▶ [EXERCISE]:
Copy word for word, please, the lines of the entries below running from the one containing "(canGetDistribution field = true ↔" to the one containing "f = Field.view_label field).", both ends included.

▶ [SUPPLIED INFORMATION]:
Definition lower (c : ascii) : ascii :=
  if (65 <=? code c) && (code c <=? 90)
  then ascii_of_nat (nat_of_ascii c + 32) else c.

Fixpoint filter (p : ascii -> bool) (s : string) : string :=
  match s with
  | EmptyString => EmptyString
  | String c r => if p c then String c (filter p r) else filter p r
  end.

Fixpoint forallb (p : ascii -> bool) (s : string) : bool :=
  match s with
  | EmptyString => true
  | String c r => p c && forallb p r
  end.

Fixpoint existsb (p : ascii -> bool) (s : string) : bool :=
  match s with
  | EmptyString => false
  | String c r => p c || existsb p r
  end.

Fixpoint map (f : ascii -> ascii) (s : string) : string :=
  match s with
  | EmptyString => EmptyString
  | String c r => String (f c) (map f r)
  end.

(** [!s] for a string: only the empty string is falsy. *)
Definition falsy (s : string) : bool :=
  match s with EmptyString => true | _ => false end.

(** [s.toLowerCase()] *)
Definition toLowerCase (s : string) : string := map lower s.

(** [s.trim().split(/\s+/)]: the maximal runs of non-space characters;
    the trimmed empty string splits into one empty part. *)
Fixpoint words_from (cur : string) (s : string) : list string :=
  match s with
  | EmptyString => if falsy cur then [] else [cur]
  | String c r =>
      if is_space c
      then (if falsy cur then words_from EmptyString r
            else cur :: words_from EmptyString r)
      else words_from (cur ++ String c EmptyString) r
  end.

Definition trim_split (s : string) : list string :=
  match words_from EmptyString s with
  | [] => [EmptyString]
  | ws => ws
  end.
(** X1, rectangular grid: in every result of either summarizer, each row of
    the grid has as many cells as there are column alignments. *)
Theorem grid_rectangular
    (host : Host) (sdk : Sdk) (model : Model.t) (explore : Explore.t)
    (field : Field.t) (log log' : list InlineQuery.t) (r : SimpleResult.t) :
  getTopValues host sdk model explore field log = (Ok r, log')
  ∨ getDistribution host sdk model explore field log = (Ok r, log') →
  Forall (λ row, length row = length (SimpleResult.align r))
         (SimpleResult.data r).
Proof.
  intros [Hrun|Hrun].
  - unfold getTopValues, qbind, qlift, qret, run_inline_query in Hrun.
    destruct (field_name _) as [cn|]; [|discriminate].
    destruct (sdk log _) as [qr|]; [|discriminate].
    destruct (rmap _ (Response.data qr)) as [data|] eqn:Hdata; [|discriminate].
    destruct (first_count data); [|discriminate].
    destruct (totals_value _ _); [|discriminate].
    destruct (toLocaleString host _); [|discriminate].
    injection Hrun as <- <-. cbn.
    eapply rmap_Forall; [|exact Hdata].
    intros row cells Hc. cbn beta in Hc.
    destruct (formatData host (row !! Field.name field)); [|discriminate].
    destruct (formatData host (row !! cn)); [|discriminate].
    cbn in Hc. injection Hc as <-. reflexivity.
  - unfold getDistribution, qbind, qlift, qret, run_inline_query in Hrun.
    repeat split_match_in Hrun; try discriminate;
      injection Hrun as <- <-; cbn; repeat constructor.
Qed.

Lemma grid_rectangular_witness :
  Forall (λ row, length row = length (SimpleResult.align status_result))
         (SimpleResult.data status_result).
Proof.
  apply (grid_rectangular sample_host status_sdk shop_model orders_explore
           status_field []
           [topValuesQuery shop_model orders_explore status_field
              "orders.count"]
           status_result).
  left. vm_compute. reflexivity.
Defined.

(** ** Field capability classifier *)

Lemma head_filter_first {A} (P : A → Prop) `{∀ x, Decision (P x)}
    (l : list A) (x : A) :
  head (filter P l) = Some x →
  ∃ l1 l2, l = l1 ++ x :: l2 ∧ Forall (λ y, ¬ P y) l1 ∧ P x.
Proof.
  induction l as [|a l IH]; [discriminate|].
  destruct (decide (P a)) as [Ha|Ha].
  - rewrite filter_cons_True by exact Ha. cbn. intros [= ->].
    exists [], l. split; [reflexivity|]. split; [constructor | exact Ha].
  - rewrite filter_cons_False by exact Ha. intros Hx.
    destruct (IH Hx) as (l1 & l2 & -> & Hl1 & Hp).
    exists (a :: l1), l2. split; [reflexivity|].
    split; [constructor; assumption | exact Hp].
Qed.

(** X2: the companion count field is the first measure of the explore
    with short label "Count" and the field's view label, and there is none
    exactly when no measure qualifies; top values can be computed exactly
    for dimensions with such a measure, distributions exactly for
    number-typed dimensions. *)
Theorem countFieldForField_spec (explore : Explore.t) (field : Field.t) :
  (∀ f, countFieldForField explore field = Some f →
        ∃ before after,
          Explore.measures explore = before ++ f :: after
          ∧ Forall (λ g, ¬ (Field.label_short g = "Count"
                            ∧ Field.view_label g = Field.view_label field))
                   before
          ∧ Field.label_short f = "Count"
          ∧ Field.view_label f = Field.view_label field)
  ∧ (countFieldForField explore field = None ↔
     ∀ f, f ∈ Explore.measures explore →
          ¬ (Field.label_short f = "Count"
             ∧ Field.view_label f = Field.view_label field))
  ∧ (canGetTopValues explore field = true ↔
     Field.category field = "dimension"
     ∧ ∃ f, f ∈ Explore.measures explore
            ∧ Field.label_short f = "Count"
            ∧ Field.view_label f = Field.view_label field)
  ∧ (canGetDistribution field = true ↔
     Field.type field = "number" ∧ Field.category field = "dimension").
Proof.
  unfold canGetTopValues, canGetDistribution, countFieldForField.
  set (P := λ f : Field.t, Field.label_short f = "Count"
                           ∧ Field.view_label f = Field.view_label field).
  assert (Hsome : ∀ f, head (filter P (Explore.measures explore)) = Some f →
                       f ∈ Explore.measures explore ∧ P f).
  { intros f Hf. apply head_Some_elem_of in Hf.
    apply list_elem_of_filter in Hf. tauto. }
  assert (Hnone : head (filter P (Explore.measures explore)) = None ↔
                  ∀ f, f ∈ Explore.measures explore → ¬ P f).
  { split.
    - intros Hn f Hin HP.
      assert (Hf : f ∈ filter P (Explore.measures explore))
        by (apply list_elem_of_filter; tauto).
      destruct (filter P (Explore.measures explore)); [|discriminate].
      inversion Hf.
    - intros Hall.
      destruct (filter P (Explore.measures explore)) as [|f l] eqn:Hfl;
        [reflexivity|].
      assert (Hf : f ∈ filter P (Explore.measures explore))
        by (rewrite Hfl; left).
      apply list_elem_of_filter in Hf. exfalso. apply (Hall f); tauto. }
  subst P. cbn beta in Hsome, Hnone.
  split; [intros f Hf; apply head_filter_first in Hf; exact Hf|].
  split; [exact Hnone|]. split.
  - rewrite andb_true_iff, !bool_decide_eq_true. split.
    + intros [Hc [f Hf]]. split; [exact Hc|]. exists f.
      apply Hsome in Hf. tauto.
    + intros [Hc [f [Hin HP]]]. split; [exact Hc|].
      destruct (head (filter _ (Explore.measures explore))) as [g|] eqn:Hg;
        [eexists; reflexivity|].
      exfalso. apply (proj1 Hnone eq_refl f Hin). exact HP.
  - rewrite andb_true_iff, !bool_decide_eq_true. tauto.
Qed.

Example companion_count_orders :
  countFieldForField orders_explore status_field = Some orders_count
  ∧ canGetTopValues orders_explore status_field = true
  ∧ countFieldForField orders_explore users_name = None
  ∧ canGetTopValues orders_explore users_name = false.
Proof. repeat split. Qed.

(** ** Memoization cache *)

Lemma localCache_hit (key : string) (getter : Q SimpleResult.t)
    (w : World SimpleResult.t) (v : SimpleResult.t) :
  cache w !! key = Some v →
  localCache result_truthy key getter w = (Ok (Some v), w).
Proof.
  intros Hv. unfold localCache, localCache_enter, cache_miss.
  rewrite Hv. reflexivity.
Qed.

Lemma localCache_miss (key : string) (getter : Q SimpleResult.t)
    (w : World SimpleResult.t) :
  cache w !! key = None →
  localCache result_truthy key getter w
  = match getter (log w) with
    | (Ok v, log') =>
        (Ok (Some v), {| cache := <[key := v]> (cache w); log := log' |})
    | (Throw e, log') => (Throw e, {| cache := cache w; log := log' |})
    end.
Proof.
  intros Hv. unfold localCache, localCache_enter, cache_miss.
  rewrite Hv. destruct (getter (log w)) as [[v|e] log']; cbn.
  - rewrite lookup_insert_eq. reflexivity.
  - reflexivity.
Qed.

(** *** Calls in flight together: what stays stable *)

Lemma async_call_absent (s : Async SimpleResult.t) (key : string) :
  a_cache s !! key = None →
  async_step result_truthy s (Call key)
  = {| a_cache := a_cache s;
       invoked := invoked s ++ [key];
       pending := <[next_call s := key]> (pending s);
       returned := returned s;
       next_call := S (next_call s) |}.
Proof.
  intros H. unfold async_step, localCache_enter, cache_miss. rewrite H.
  reflexivity.
Qed.

Lemma async_call_present (s : Async SimpleResult.t) (key : string)
    (v : SimpleResult.t) :
  a_cache s !! key = Some v →
  async_step result_truthy s (Call key)
  = {| a_cache := a_cache s;
       invoked := invoked s;
       pending := pending s;
       returned := <[next_call s := Ok (Some v)]> (returned s);
       next_call := S (next_call s) |}.
Proof.
  intros H. unfold async_step, localCache_enter, cache_miss. rewrite H.
  reflexivity.
Qed.

Lemma async_step_stable (s : Async SimpleResult.t) (key : string)
    (v : SimpleResult.t) (e : event SimpleResult.t) :
  a_cache s !! key = Some v → quiet s key →
  a_cache (async_step result_truthy s e) !! key = Some v
  ∧ quiet (async_step result_truthy s e) key
  ∧ invocations (async_step result_truthy s e) key = invocations s key.
Proof.
  intros Hv Hq. unfold quiet, invocations. destruct e as [k|c out].
  - destruct (decide (k = key)) as [->|Hne].
    + rewrite (async_call_present _ _ _ Hv).
      cbn [a_cache pending invoked]. auto.
    + unfold async_step, localCache_enter.
      destruct (cache_miss result_truthy (a_cache s) k);
        cbn [a_cache pending invoked]; [|auto].
      split; [exact Hv|]. split.
      * intros c. destruct (decide (c = next_call s)) as [->|Hc].
        -- rewrite lookup_insert_eq. congruence.
        -- rewrite lookup_insert_ne by congruence. apply Hq.
      * rewrite filter_app, length_app.
        rewrite filter_cons_False by exact Hne. cbn. lia.
  - unfold async_step. destruct (pending s !! c) as [k|] eqn:Hk; [|auto].
    assert (Hne : k ≠ key) by (intros ->; exact (Hq c Hk)).
    assert (Hdel : ∀ c', delete c (pending s) !! c' ≠ Some key).
    { intros c'. destruct (decide (c' = c)) as [->|Hc].
      - rewrite lookup_delete_eq. discriminate.
      - rewrite lookup_delete_ne by congruence. apply Hq. }
    destruct out as [v'|e']; cbn [localCache_resume a_cache pending invoked].
    + split; [rewrite lookup_insert_ne by exact Hne; exact Hv|]. auto.
    + auto.
Qed.

Lemma async_run_stable (es : list (event SimpleResult.t)) :
  ∀ (s : Async SimpleResult.t) (key : string) (v : SimpleResult.t),
    a_cache s !! key = Some v → quiet s key →
    a_cache (async_run result_truthy es s) !! key = Some v
    ∧ quiet (async_run result_truthy es s) key
    ∧ invocations (async_run result_truthy es s) key = invocations s key.
Proof.
  induction es as [|e es IH]; intros s key v Hv Hq.
  - cbn. auto.
  - change (async_run result_truthy (e :: es) s)
      with (async_run result_truthy es (async_step result_truthy s e)).
    destruct (async_step_stable s key v e Hv Hq) as (Hv' & Hq' & Hc').
    destruct (IH _ key v Hv' Hq') as (Hv'' & Hq'' & Hc'').
    split; [exact Hv''|]. split; [exact Hq''|]. rewrite Hc''. exact Hc'.
Qed.

(** C3: for every key, [localCache] runs the computation and stores its
    result exactly when no entry exists for the key; when an entry exists
    it returns that stored entry whatever the computation is, leaving the
    cache and the query log untouched; so once a call for a key has
    resolved successfully, every later call for the key returns the same
    stored result and runs nothing.  With other calls interleaved: once a
    result is stored for the key and no computation for it is in flight,
    the entry stays and the computation for the key is never run again. *)
Theorem localCache_memoizes (key : string) :
  (∀ (w : World SimpleResult.t) (getter : Q SimpleResult.t),
     cache w !! key = None →
     localCache result_truthy key getter w
     = match getter (log w) with
       | (Ok v, log') =>
           (Ok (Some v), {| cache := <[key := v]> (cache w); log := log' |})
       | (Throw e, log') => (Throw e, {| cache := cache w; log := log' |})
       end)
  ∧ (∀ (w : World SimpleResult.t) (v : SimpleResult.t),
       cache w !! key = Some v →
       ∀ getter, localCache result_truthy key getter w = (Ok (Some v), w))
  ∧ (∀ (w w1 : World SimpleResult.t) (getter : Q SimpleResult.t) r,
       localCache result_truthy key getter w = (Ok r, w1) →
       ∃ v, r = Some v
            ∧ getCached (cache w1) key = Some v
            ∧ ∀ getter',
                localCache result_truthy key getter' w1 = (Ok (Some v), w1))
  ∧ (∀ (s : Async SimpleResult.t) (v : SimpleResult.t)
       (es : list (event SimpleResult.t)),
       a_cache s !! key = Some v → quiet s key →
       a_cache (async_run result_truthy es s) !! key = Some v
       ∧ invocations (async_run result_truthy es s) key = invocations s key).
Proof.
  split; [|split; [|split]].
  - intros w getter Hnone. apply localCache_miss. exact Hnone.
  - intros w v Hv getter. apply localCache_hit. exact Hv.
  - intros w w1 getter r Hrun.
    destruct (cache w !! key) as [v|] eqn:Hv.
    + rewrite (localCache_hit _ _ _ _ Hv) in Hrun. injection Hrun as <- <-.
      exists v. split; [reflexivity|]. split; [exact Hv|].
      intros getter'. apply localCache_hit. exact Hv.
    + rewrite (localCache_miss _ _ _ Hv) in Hrun.
      destruct (getter (log w)) as [[v|e] log']; [|discriminate].
      injection Hrun as <- <-. exists v.
      assert (Hv' : <[key := v]> (cache w) !! key = Some v)
        by apply lookup_insert_eq.
      split; [reflexivity|]. split; [exact Hv'|].
      intros getter'. apply localCache_hit. exact Hv'.
  - intros s v es Hv Hq.
    destruct (async_run_stable es s key v Hv Hq) as (H1 & _ & H2).
    split; assumption.
Qed.

Lemma localCache_memoizes_witness :
  ∃ v, Some status_result = Some v
       ∧ getCached (cache status_world) "k" = Some v
       ∧ ∀ getter',
           localCache result_truthy "k" getter' status_world
           = (Ok (Some v), status_world).
Proof.
  apply (proj1 (proj2 (proj2 (localCache_memoizes "k"))) empty_world status_world
           (getTopValues sample_host status_sdk shop_model orders_explore
              status_field)).
  vm_compute. reflexivity.
Defined.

▶ [TASK ANSWER]:
  ∧ (canGetDistribution field = true ↔
     Field.type field = "number" ∧ Field.category field = "dimension").
Proof.
  unfold canGetTopValues, canGetDistribution, countFieldForField.
  set (P := λ f : Field.t, Field.label_short f = "Count"
                           ∧ Field.view_label f = Field.view_label field).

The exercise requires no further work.